Activity – Show each line of the entries below in which the word "head" appears.

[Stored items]
(* ===== verification/StreamClient.v ===== *)
(** The follower's end of a stream: internal/services/streamer/grpc_streamer_client.go.

    [StreamWAL] opens a stream, receives from it and opens another one when it
    breaks; a second goroutine writes the batches to the local log.  [Client] is
    the state of both goroutines and each definition below takes one of them
    from one point at which the other (or the network) can act to the next.  The
    local log is the class [WalSink]. *)

From stdpp Require Import prelude list numbers.
From Stdlib Require Import ZArith Lia.
From S2P Require Import Prelude Bytes Segment WalIO GrpcUtils Replicator.

(** [WriteBatch] of the interface WalIO; its errors are not status errors. *)
Class WalSink (K X : Type) := { sk_WriteBatch : K -> list WALRecord -> outcome (K * option X) }.

Definition Millisecond : Z := 10 ^ 6.
Definition initialBackoff : Z := 500 * Millisecond.
Definition maxBackoff : Z := 5 * Second.
Definition maxRetries : Z := 5.

(** [int64(lastRecord.Offset)] *)
Definition int64 (n : Z) : Z := (n + 2 ^ 63) mod 2 ^ 64 - 2 ^ 63.

Definition record_offset (r : WALRecord) : RecordPosition := mkPos (wr_SegmentId r) (int64 (wr_Offset r)).

Record batchJob := mkJob { job_records : list WALRecord; job_offset : RecordPosition }.

(** Where a stream comes from: a session of the server, or a refusal. *)
Inductive stream := Attached (i : nat) | Refused (s : status).

(** Errors of [Recv], and of [StreamWAL]. *)
Inductive recv_error := RecvEOF | RecvStatus (s : status).
Inductive client_error (X : Type) := ClientCtx (e : bytes) | ClientMaxRetries | ClientStatus (s : status) | ClientSink (x : X).
Arguments ClientCtx {X}.
Arguments ClientMaxRetries {X}.
Arguments ClientStatus {X}.
Arguments ClientSink {X}.

Inductive client_pc (X : Type) :=
| KTop                          (* the head of the loop of StreamWAL *)
| KBackoff                      (* waiting before the next attempt *)
| KCheck                        (* the head of the loop of receiveWALRecords *)
| KRecv                         (* in client.Recv *)
| KPush (job : batchJob)        (* in the select that hands over a batch *)
| KDrain (e : recv_error)       (* batchChan is closed, waiting for the writer *)
| KReturned (e : client_error X).
Arguments KTop {X}.
Arguments KBackoff {X}.
Arguments KCheck {X}.
Arguments KRecv {X}.
Arguments KPush {X}.
Arguments KDrain {X}.
Arguments KReturned {X}.

(** [batchChan] with its closed flag, [errChan] and the state of the writer. *)
Record Client (X : Type) := mkClient {
  c_offset : option RecordPosition;
  retryCount : Z;
  backoff : Z;
  c_stream : option stream;
  batchChan : list batchJob;
  batchChan_closed : bool;
  errChan : option (option X);
  writer_running : bool;
  c_pc : client_pc X
}.
Arguments mkClient {X}.
Arguments c_offset {X}.
Arguments retryCount {X}.
Arguments backoff {X}.
Arguments c_stream {X}.
Arguments batchChan {X}.
Arguments batchChan_closed {X}.
Arguments errChan {X}.
Arguments writer_running {X}.
Arguments c_pc {X}.

Definition NewGrpcStreamerClient {X} (offset : bytes) : outcome (Client X) :=
  o ← DecodeOffset offset;
  Ret (mkClient o 0 initialBackoff None [] false None false KTop).

(** The answer of the leader to [GetLatestOffset]. *)
Definition client_GetLatestOffset (resp : result status bytes) : outcome (result status (option RecordPosition)) :=
  match resp with
  | Err s => Ret (Err s)
  | Ok offset => if blen offset =? 0 then Ret (Ok None) else o ← DecodeOffset offset; Ret (Ok o)
  end.

(** status.Convert gives other errors the code Unknown. *)
Definition shouldRetry {X} (e : client_error X) : bool :=
  match e with
  | ClientStatus s => bool_decide (Code s = Unavailable) || bool_decide (Code s = ResourceExhausted)
  | _ => false
  end.

(** The delay is the old value with a random factor between 0.8 and 1.2. *)
Definition getJitteredBackoff (b : Z) : Z := Z.min (b * 2) maxBackoff.

Section client.
Context {X : Type}.
Notation Client := (Client X).

Definition at_pc (pc : client_pc X) (c : Client) : Client :=
  mkClient (c_offset c) (retryCount c) (backoff c) (c_stream c) (batchChan c) (batchChan_closed c) (errChan c) (writer_running c) pc.

(** An attempt has failed with [e]: wait and try again, or give up. *)
Definition attempt_failed (e : client_error X) (c : Client) : Client :=
  if shouldRetry e then
    mkClient (c_offset c) (retryCount c + 1) (getJitteredBackoff (backoff c)) (c_stream c) (batchChan c) (batchChan_closed c) (errChan c)
      (writer_running c) KBackoff
  else at_pc (KReturned e) c.

(** [receiveWALRecords] returns. *)
Definition received (e : option (client_error X)) (c : Client) : Client :=
  match e with
  | Some e => attempt_failed e c
  | None => mkClient (c_offset c) 0 initialBackoff (c_stream c) (batchChan c) (batchChan_closed c) (errChan c) (writer_running c) KTop
  end.

Definition ctx_done (e : bytes) (c : Client) : option Client :=
  match c_pc c with KTop | KBackoff => Some (at_pc (KReturned (ClientCtx e)) c) | _ => None end.

(** The bytes of the request. *)
Definition offsetBytes (c : Client) : bytes := match c_offset c with Some p => Encode p | None => [] end.

(** The stream could not be opened, or was: new channels and a new writer. *)
Definition connect (r : result status stream) (c : Client) : option Client :=
  match c_pc c with
  | KTop =>
      if maxRetries <? retryCount c then Some (at_pc (KReturned ClientMaxRetries) c)
      else Some (match r with
        | Err s => attempt_failed (ClientStatus s) c
        | Ok st => mkClient (c_offset c) (retryCount c) (backoff c) (Some st) [] false None true KCheck
        end)
  | _ => None
  end.

Definition backoff_over (c : Client) : option Client :=
  match c_pc c with KBackoff => Some (at_pc KTop c) | _ => None end.

Definition with_errChan (e : option (option X)) (c : Client) : Client :=
  mkClient (c_offset c) (retryCount c) (backoff c) (c_stream c) (batchChan c) (batchChan_closed c) e (writer_running c) (c_pc c).
Definition close_batchChan (c : Client) : Client :=
  mkClient (c_offset c) (retryCount c) (backoff c) (c_stream c) (batchChan c) true (errChan c) (writer_running c) (c_pc c).

(** [select { case err := <-errChan: return err; default: }] *)
Definition check (c : Client) : option Client :=
  match c_pc c with
  | KCheck =>
      Some (match errChan c with
        | Some e => received (ClientSink <$> e) (with_errChan None c)
        | None => at_pc KRecv c
        end)
  | _ => None
  end.

Definition last_offset (records : list WALRecord) : RecordPosition := default NilRecordPosition (record_offset <$> list.last records).

(** [Recv] returns. *)
Definition recv (r : result recv_error (list WALRecord)) (c : Client) : option Client :=
  match c_pc c with
  | KRecv =>
      Some (match r with
        | Err e => at_pc (KDrain e) (close_batchChan c)
        | Ok [] => at_pc KCheck c
        | Ok records => at_pc (KPush (mkJob records (last_offset records))) c
        end)
  | _ => None
  end.

(** The batch goes to the writer, or the writer has failed. *)
Definition push (take : bool) (c : Client) : option Client :=
  match c_pc c with
  | KPush job =>
      if take then
        if (length (batchChan c) <? 4)%nat then
          Some (mkClient (c_offset c) (retryCount c) (backoff c) (c_stream c) (batchChan c ++ [job]) (batchChan_closed c) (errChan c)
                  (writer_running c) KCheck)
        else None
      else
        match errChan c with
        | Some e => Some (received (ClientSink <$> e) (close_batchChan (with_errChan None c)))
        | None => None
        end
  | _ => None
  end.

(** [writerErr := <-errChan] *)
Definition drain (c : Client) : option Client :=
  match c_pc c, errChan c with
  | KDrain e, Some writerErr =>
      Some (received (match writerErr, e with
                      | Some x, _ => Some (ClientSink x)
                      | None, RecvEOF => None
                      | None, RecvStatus s => Some (ClientStatus s)
                      end) (with_errChan None c))
  | _, _ => None
  end.

(** One turn of the writer: a batch is written, or the closed channel ends it. *)
Definition write {K} `{WalSink K X} (c : Client) (k : K) : outcome (option (Client * K)) :=
  if negb (writer_running c) then Ret None else
  match batchChan c with
  | job :: rest =>
      '(k, err) ← sk_WriteBatch k (job_records job);
      Ret (Some (match err with
                 | Some x => mkClient (c_offset c) (retryCount c) (backoff c) (c_stream c) rest (batchChan_closed c) (Some (Some x)) false (c_pc c)
                 | None => mkClient (Some (job_offset job)) (retryCount c) (backoff c) (c_stream c) rest (batchChan_closed c) (errChan c) true (c_pc c)
                 end, k))
  | [] =>
      Ret (if batchChan_closed c
           then Some (mkClient (c_offset c) (retryCount c) (backoff c) (c_stream c) [] true (Some None) false (c_pc c), k)
           else None)
  end.

(** [StreamWAL] is called on a client: the offset is the one the last call left. *)
Definition StreamWAL (c : Client) : option Client :=
  match c_pc c with
  | KReturned _ => Some (mkClient (c_offset c) 0 initialBackoff None [] false None false KTop)
  | _ => None
  end.

(** The steps of the client that need neither the network nor the local log. *)
Inductive client_tag := TCtxDone (e : bytes) | TBackoffOver | TCheck | TPush (take : bool) | TDrain | TStreamWAL.

Definition client_step (t : client_tag) (c : Client) : option Client :=
  match t with
  | TCtxDone e => ctx_done e c
  | TBackoffOver => backoff_over c
  | TCheck => check c
  | TPush take => push take c
  | TDrain => drain c
  | TStreamWAL => StreamWAL c
  end.
End client.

Task solution –
| KTop                          (* the head of the loop of StreamWAL *)
| KCheck                        (* the head of the loop of receiveWALRecords *)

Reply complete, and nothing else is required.